%%

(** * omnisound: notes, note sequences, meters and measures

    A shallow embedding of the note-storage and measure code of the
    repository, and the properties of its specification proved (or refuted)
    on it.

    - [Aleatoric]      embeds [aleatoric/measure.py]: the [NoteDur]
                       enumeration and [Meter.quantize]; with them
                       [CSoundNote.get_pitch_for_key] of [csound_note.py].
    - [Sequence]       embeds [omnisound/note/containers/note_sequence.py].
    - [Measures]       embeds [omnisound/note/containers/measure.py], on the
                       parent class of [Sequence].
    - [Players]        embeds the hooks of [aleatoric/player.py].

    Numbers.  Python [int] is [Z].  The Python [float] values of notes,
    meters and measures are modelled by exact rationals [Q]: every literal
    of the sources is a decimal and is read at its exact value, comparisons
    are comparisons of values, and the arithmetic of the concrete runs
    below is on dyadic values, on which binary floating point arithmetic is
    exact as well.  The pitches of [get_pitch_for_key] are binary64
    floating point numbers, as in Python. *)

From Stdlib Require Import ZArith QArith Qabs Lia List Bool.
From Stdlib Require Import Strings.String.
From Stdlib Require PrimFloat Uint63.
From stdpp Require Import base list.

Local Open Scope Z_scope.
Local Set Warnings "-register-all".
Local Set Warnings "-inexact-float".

%%
%%

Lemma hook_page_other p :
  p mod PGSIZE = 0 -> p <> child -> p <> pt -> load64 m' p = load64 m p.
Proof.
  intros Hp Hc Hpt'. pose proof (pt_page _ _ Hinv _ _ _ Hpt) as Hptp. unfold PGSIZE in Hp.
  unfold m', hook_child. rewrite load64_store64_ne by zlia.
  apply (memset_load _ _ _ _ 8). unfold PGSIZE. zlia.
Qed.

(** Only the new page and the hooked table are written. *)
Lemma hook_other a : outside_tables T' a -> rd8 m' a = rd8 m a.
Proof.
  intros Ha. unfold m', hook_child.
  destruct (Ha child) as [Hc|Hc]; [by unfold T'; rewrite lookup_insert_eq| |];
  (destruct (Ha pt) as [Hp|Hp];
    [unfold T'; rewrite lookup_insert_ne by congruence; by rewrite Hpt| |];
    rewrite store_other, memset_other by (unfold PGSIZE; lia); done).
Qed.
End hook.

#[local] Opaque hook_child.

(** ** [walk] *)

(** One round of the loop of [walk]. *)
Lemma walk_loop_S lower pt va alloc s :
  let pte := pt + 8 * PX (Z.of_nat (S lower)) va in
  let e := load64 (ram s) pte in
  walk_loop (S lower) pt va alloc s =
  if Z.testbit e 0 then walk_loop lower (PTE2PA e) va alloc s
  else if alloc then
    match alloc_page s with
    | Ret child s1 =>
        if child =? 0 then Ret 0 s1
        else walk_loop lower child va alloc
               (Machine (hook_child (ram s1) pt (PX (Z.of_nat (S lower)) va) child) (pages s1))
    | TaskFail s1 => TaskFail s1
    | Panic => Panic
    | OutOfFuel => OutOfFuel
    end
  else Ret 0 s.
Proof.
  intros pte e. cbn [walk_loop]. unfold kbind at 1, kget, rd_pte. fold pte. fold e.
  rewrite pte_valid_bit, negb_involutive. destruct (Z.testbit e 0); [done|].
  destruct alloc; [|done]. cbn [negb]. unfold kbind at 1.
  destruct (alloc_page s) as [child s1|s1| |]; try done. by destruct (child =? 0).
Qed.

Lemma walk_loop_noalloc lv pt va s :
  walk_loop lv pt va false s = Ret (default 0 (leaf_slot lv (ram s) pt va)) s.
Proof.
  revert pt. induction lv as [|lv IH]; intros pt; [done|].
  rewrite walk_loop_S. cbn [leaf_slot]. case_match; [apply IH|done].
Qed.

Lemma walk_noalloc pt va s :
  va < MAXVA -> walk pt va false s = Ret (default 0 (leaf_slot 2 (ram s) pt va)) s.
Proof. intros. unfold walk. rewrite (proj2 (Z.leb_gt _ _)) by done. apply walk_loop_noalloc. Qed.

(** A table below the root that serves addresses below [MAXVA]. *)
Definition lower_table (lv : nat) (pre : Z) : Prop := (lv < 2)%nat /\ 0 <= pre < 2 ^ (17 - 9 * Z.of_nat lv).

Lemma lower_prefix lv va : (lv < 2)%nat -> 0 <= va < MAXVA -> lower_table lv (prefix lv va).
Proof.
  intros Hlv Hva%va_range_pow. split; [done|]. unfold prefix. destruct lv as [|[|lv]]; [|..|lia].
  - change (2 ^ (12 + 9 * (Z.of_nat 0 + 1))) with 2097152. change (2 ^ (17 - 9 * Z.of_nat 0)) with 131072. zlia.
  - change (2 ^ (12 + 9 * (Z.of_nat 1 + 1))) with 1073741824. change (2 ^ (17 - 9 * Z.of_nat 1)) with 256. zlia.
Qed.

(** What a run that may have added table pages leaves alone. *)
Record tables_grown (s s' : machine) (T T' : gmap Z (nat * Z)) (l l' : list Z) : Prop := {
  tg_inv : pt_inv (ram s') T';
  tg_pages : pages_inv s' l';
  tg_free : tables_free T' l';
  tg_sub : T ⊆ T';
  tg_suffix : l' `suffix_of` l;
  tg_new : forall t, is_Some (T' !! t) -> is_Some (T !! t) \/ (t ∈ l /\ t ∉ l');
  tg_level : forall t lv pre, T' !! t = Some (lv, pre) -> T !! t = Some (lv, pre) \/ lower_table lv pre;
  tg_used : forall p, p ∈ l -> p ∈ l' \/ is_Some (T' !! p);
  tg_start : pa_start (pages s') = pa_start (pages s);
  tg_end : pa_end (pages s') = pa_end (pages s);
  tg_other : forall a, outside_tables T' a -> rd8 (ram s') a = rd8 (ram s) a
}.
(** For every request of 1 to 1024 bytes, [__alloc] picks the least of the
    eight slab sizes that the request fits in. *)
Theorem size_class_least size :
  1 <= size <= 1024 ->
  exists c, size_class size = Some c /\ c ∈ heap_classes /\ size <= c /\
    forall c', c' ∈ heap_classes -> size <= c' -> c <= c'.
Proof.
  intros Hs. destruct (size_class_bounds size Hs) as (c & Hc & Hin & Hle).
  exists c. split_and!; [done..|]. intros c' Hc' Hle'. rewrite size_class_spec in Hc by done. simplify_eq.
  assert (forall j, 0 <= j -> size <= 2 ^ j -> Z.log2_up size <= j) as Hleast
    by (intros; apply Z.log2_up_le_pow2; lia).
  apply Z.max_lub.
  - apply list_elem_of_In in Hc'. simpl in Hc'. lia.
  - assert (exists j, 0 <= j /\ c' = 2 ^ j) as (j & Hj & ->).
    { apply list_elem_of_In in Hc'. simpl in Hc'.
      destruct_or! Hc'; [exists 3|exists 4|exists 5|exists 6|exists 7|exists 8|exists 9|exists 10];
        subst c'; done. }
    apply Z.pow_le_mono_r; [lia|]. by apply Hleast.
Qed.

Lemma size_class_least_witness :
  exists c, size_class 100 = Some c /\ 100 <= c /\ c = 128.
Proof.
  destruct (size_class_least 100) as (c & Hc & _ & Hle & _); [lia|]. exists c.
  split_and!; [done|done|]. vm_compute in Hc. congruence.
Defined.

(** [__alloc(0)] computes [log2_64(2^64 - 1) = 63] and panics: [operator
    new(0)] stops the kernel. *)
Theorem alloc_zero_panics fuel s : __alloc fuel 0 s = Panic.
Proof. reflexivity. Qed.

%%
%%

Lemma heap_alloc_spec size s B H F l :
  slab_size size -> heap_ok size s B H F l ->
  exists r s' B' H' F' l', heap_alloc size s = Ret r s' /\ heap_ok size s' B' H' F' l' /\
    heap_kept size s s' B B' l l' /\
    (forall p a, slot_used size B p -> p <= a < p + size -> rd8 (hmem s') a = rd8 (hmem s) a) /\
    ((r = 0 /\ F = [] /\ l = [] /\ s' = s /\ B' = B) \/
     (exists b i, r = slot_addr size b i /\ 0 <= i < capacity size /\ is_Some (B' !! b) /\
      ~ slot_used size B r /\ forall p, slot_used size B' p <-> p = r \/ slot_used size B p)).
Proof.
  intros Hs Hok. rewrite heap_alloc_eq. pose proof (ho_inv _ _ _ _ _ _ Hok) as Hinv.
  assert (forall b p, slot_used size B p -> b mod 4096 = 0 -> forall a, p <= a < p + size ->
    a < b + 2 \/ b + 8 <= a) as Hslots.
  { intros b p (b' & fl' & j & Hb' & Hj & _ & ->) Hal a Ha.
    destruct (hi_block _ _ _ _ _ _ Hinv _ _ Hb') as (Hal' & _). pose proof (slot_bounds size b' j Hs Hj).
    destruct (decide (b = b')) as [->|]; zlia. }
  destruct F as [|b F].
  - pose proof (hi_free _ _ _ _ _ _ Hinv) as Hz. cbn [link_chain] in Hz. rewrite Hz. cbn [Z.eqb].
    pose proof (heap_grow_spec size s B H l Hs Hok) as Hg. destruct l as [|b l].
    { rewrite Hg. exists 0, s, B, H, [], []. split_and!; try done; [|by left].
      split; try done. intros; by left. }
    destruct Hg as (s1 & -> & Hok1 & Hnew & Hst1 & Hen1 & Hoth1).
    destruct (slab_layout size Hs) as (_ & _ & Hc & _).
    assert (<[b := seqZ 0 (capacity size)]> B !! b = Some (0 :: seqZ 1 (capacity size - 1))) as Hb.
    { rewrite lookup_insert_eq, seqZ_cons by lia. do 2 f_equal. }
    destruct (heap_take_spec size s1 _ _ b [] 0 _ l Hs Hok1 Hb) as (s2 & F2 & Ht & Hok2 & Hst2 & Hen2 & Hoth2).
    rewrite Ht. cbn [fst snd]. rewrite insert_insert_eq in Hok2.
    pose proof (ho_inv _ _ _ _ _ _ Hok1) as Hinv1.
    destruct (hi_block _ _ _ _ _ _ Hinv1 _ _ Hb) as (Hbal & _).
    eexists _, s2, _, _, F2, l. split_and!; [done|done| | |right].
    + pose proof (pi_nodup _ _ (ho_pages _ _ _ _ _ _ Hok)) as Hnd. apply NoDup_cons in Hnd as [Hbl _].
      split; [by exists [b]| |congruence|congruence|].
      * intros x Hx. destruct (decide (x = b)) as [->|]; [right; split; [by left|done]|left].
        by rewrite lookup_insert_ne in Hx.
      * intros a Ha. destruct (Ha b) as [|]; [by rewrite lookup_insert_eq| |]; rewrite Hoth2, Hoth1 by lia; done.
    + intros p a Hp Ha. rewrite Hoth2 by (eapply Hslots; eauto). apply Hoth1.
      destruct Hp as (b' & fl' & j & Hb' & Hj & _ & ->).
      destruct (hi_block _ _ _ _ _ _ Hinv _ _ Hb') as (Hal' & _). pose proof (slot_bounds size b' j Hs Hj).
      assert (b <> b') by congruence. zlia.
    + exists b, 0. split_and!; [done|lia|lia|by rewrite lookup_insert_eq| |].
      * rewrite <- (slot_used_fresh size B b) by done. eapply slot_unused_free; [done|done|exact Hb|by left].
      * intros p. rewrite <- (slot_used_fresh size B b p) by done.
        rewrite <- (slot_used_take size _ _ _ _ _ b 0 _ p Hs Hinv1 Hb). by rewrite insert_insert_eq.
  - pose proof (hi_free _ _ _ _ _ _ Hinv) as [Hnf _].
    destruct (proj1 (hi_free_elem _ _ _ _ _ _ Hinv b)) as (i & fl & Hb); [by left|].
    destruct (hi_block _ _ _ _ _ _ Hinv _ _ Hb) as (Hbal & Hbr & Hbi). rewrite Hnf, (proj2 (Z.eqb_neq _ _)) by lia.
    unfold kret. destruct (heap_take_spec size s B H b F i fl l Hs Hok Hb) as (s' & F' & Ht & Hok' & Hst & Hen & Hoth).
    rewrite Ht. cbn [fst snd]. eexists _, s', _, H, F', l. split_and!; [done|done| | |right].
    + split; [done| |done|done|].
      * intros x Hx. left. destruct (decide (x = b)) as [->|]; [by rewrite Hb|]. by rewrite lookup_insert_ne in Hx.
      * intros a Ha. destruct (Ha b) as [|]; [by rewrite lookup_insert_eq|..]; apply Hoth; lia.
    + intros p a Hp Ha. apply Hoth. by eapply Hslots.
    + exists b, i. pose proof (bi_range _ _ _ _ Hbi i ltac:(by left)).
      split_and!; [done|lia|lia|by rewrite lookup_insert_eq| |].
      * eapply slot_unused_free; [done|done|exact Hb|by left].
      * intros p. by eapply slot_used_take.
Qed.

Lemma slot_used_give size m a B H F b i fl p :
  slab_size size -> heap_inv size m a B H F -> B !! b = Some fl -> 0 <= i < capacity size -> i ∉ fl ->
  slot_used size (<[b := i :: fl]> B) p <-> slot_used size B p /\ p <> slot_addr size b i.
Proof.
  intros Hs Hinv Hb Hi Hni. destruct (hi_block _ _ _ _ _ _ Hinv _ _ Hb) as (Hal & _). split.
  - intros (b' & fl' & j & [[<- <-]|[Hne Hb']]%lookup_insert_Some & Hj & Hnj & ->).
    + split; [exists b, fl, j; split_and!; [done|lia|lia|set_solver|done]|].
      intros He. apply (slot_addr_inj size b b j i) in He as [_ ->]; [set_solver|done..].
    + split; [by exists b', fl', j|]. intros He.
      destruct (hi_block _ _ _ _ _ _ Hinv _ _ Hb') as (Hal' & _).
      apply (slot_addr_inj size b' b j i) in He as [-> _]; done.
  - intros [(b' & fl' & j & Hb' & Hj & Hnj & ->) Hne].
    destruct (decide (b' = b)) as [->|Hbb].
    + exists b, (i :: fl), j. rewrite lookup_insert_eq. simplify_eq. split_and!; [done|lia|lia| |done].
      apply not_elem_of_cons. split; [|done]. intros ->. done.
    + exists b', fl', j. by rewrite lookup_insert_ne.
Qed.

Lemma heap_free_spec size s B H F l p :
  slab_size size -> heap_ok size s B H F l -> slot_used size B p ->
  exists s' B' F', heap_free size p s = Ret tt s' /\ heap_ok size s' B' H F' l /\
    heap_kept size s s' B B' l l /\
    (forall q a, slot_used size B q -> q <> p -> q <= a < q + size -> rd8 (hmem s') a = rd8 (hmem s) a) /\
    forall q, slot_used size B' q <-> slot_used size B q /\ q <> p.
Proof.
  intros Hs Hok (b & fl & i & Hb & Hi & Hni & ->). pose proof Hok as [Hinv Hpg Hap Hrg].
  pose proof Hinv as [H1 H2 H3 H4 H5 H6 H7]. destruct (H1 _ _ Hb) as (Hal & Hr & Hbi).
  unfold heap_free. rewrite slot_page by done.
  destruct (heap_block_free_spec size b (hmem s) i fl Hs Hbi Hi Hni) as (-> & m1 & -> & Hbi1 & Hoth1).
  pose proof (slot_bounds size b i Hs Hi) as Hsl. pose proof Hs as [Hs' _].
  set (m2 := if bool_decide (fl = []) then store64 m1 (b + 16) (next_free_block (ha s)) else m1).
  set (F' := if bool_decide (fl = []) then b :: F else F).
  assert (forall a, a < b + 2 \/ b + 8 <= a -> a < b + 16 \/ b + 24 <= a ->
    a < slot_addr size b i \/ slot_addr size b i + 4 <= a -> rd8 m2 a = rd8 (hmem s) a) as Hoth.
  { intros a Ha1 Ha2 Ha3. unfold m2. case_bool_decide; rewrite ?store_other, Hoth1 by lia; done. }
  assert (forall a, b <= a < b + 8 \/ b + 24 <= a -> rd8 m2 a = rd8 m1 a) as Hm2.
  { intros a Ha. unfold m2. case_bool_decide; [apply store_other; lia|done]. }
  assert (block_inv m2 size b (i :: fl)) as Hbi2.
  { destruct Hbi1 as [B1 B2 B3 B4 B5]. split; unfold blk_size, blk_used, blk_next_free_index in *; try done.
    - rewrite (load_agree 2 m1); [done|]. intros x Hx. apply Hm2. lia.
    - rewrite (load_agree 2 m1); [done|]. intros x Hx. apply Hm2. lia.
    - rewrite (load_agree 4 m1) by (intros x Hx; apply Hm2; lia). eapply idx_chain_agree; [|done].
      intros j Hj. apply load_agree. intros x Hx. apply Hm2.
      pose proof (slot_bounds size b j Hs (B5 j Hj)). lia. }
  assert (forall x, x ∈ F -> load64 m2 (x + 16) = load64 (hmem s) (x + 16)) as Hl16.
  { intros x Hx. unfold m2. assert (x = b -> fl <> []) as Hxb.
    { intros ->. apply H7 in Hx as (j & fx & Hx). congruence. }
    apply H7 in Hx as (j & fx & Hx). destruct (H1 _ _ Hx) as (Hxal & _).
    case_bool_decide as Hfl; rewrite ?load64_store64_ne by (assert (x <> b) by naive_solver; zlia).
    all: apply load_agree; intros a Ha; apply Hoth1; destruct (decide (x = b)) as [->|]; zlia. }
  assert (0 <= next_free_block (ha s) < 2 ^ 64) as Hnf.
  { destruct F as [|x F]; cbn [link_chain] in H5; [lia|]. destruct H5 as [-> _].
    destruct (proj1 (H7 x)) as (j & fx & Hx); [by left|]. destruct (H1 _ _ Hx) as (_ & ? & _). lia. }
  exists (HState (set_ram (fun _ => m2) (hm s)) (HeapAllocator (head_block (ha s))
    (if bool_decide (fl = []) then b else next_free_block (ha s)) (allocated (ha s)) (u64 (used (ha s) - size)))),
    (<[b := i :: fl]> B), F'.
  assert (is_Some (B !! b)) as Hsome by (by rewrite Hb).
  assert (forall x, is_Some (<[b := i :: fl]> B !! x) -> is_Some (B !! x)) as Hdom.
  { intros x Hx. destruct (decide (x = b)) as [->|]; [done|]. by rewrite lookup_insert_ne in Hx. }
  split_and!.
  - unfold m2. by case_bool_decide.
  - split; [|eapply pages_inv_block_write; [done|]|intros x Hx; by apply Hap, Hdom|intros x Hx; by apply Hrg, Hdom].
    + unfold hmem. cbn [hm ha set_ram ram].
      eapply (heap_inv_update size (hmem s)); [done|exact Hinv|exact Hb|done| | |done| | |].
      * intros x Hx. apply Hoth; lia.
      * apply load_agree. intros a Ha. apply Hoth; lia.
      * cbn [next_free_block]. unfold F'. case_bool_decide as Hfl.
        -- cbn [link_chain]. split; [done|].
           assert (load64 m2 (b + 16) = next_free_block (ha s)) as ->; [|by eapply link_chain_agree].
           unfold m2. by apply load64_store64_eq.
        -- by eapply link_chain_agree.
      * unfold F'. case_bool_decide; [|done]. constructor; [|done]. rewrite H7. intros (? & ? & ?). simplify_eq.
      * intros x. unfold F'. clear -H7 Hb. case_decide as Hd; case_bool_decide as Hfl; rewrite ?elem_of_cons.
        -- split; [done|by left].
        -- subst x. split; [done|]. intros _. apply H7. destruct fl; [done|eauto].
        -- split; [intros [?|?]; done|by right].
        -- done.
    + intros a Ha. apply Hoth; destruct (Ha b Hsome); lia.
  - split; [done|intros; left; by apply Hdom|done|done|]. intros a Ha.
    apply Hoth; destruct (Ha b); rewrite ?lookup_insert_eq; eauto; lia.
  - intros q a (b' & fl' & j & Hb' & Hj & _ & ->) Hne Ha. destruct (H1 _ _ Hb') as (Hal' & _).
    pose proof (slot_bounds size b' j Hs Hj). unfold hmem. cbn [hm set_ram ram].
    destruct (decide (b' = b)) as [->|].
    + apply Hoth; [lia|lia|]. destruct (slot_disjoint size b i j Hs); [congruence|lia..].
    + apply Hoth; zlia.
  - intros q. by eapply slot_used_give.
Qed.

%%

Activity: Search the entries for the word "prefix" and copy every line that holds it.

Solution to this task:
Lemma lower_prefix lv va : (lv < 2)%nat -> 0 <= va < MAXVA -> lower_table lv (prefix lv va).
  intros Hlv Hva%va_range_pow. split; [done|]. unfold prefix. destruct lv as [|[|lv]]; [|..|lia].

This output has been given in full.